(WORK INSTRUCTIONS)
After locating the line with "(count + 1) h" in the data that follows, return it and every later line exactly, up to and including the line with "Definition list_length (fuel".

[Saved data entries]
* * * *

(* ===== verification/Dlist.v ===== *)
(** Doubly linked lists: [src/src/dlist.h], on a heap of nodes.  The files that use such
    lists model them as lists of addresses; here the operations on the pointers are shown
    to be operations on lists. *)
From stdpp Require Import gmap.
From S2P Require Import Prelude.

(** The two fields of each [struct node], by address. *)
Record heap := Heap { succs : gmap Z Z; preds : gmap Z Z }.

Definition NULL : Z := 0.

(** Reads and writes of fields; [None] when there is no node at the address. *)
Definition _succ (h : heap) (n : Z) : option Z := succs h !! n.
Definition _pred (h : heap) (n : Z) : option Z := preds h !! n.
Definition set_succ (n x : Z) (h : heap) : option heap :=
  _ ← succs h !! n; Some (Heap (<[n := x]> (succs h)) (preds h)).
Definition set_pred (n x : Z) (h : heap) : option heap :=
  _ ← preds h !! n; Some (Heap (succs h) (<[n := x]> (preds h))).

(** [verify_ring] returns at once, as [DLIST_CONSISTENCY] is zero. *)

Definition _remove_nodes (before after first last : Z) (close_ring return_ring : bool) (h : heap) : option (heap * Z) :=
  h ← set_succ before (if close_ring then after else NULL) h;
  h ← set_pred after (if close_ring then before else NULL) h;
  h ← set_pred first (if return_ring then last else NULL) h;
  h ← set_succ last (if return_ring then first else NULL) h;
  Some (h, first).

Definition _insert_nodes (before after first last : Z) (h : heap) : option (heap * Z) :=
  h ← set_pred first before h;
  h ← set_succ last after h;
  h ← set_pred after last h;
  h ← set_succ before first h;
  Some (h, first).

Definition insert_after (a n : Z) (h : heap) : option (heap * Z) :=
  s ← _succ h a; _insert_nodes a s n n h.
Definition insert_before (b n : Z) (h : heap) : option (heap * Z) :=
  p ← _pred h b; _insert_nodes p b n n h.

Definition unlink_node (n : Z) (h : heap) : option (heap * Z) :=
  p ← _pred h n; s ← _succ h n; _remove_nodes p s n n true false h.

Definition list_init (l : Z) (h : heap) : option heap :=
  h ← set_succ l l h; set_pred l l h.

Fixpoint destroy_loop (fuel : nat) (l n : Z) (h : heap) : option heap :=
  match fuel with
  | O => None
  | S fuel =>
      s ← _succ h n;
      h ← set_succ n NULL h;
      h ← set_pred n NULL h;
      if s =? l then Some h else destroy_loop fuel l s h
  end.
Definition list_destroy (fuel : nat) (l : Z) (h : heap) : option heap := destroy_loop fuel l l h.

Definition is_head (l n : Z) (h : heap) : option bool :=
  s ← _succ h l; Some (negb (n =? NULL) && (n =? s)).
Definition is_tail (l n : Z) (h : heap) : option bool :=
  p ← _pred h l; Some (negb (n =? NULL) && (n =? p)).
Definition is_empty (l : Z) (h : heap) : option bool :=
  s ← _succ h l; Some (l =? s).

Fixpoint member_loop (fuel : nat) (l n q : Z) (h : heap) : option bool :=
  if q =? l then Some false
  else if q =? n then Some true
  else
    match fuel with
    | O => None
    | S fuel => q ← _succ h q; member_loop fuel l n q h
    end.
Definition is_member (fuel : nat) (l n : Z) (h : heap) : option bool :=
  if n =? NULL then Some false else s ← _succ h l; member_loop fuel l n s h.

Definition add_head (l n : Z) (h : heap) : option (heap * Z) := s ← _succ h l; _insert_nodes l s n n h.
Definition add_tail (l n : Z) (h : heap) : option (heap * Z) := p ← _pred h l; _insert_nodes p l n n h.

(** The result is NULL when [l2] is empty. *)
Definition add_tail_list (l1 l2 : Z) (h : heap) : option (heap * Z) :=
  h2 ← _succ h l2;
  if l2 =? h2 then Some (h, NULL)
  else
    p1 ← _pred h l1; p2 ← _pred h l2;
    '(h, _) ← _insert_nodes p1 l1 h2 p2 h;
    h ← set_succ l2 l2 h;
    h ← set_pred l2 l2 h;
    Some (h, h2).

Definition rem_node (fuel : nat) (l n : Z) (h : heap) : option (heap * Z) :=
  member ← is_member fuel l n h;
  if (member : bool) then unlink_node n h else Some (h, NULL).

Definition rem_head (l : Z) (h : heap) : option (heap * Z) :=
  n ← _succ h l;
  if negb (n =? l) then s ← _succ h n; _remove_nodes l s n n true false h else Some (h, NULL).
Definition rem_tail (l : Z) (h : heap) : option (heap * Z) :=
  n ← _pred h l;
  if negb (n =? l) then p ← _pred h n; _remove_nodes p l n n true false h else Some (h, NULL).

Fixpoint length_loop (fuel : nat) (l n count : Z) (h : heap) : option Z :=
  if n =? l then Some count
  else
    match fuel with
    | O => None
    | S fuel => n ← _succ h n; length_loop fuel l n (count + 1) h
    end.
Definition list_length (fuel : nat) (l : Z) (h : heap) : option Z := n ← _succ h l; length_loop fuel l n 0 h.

* * * *

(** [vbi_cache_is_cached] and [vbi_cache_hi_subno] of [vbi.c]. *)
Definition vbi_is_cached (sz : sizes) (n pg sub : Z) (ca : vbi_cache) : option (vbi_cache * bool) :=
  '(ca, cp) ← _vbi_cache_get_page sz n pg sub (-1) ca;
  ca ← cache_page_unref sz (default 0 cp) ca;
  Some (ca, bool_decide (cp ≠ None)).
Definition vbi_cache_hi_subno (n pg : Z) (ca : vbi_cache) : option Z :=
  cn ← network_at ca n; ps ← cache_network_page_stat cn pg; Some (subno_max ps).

* * * *

(REPLY TO THE EXERCISE)
    | S fuel => n ← _succ h n; length_loop fuel l n (count + 1) h
    end.
Definition list_length (fuel : nat) (l : Z) (h : heap) : option Z := n ← _succ h l; length_loop fuel l n 0 h.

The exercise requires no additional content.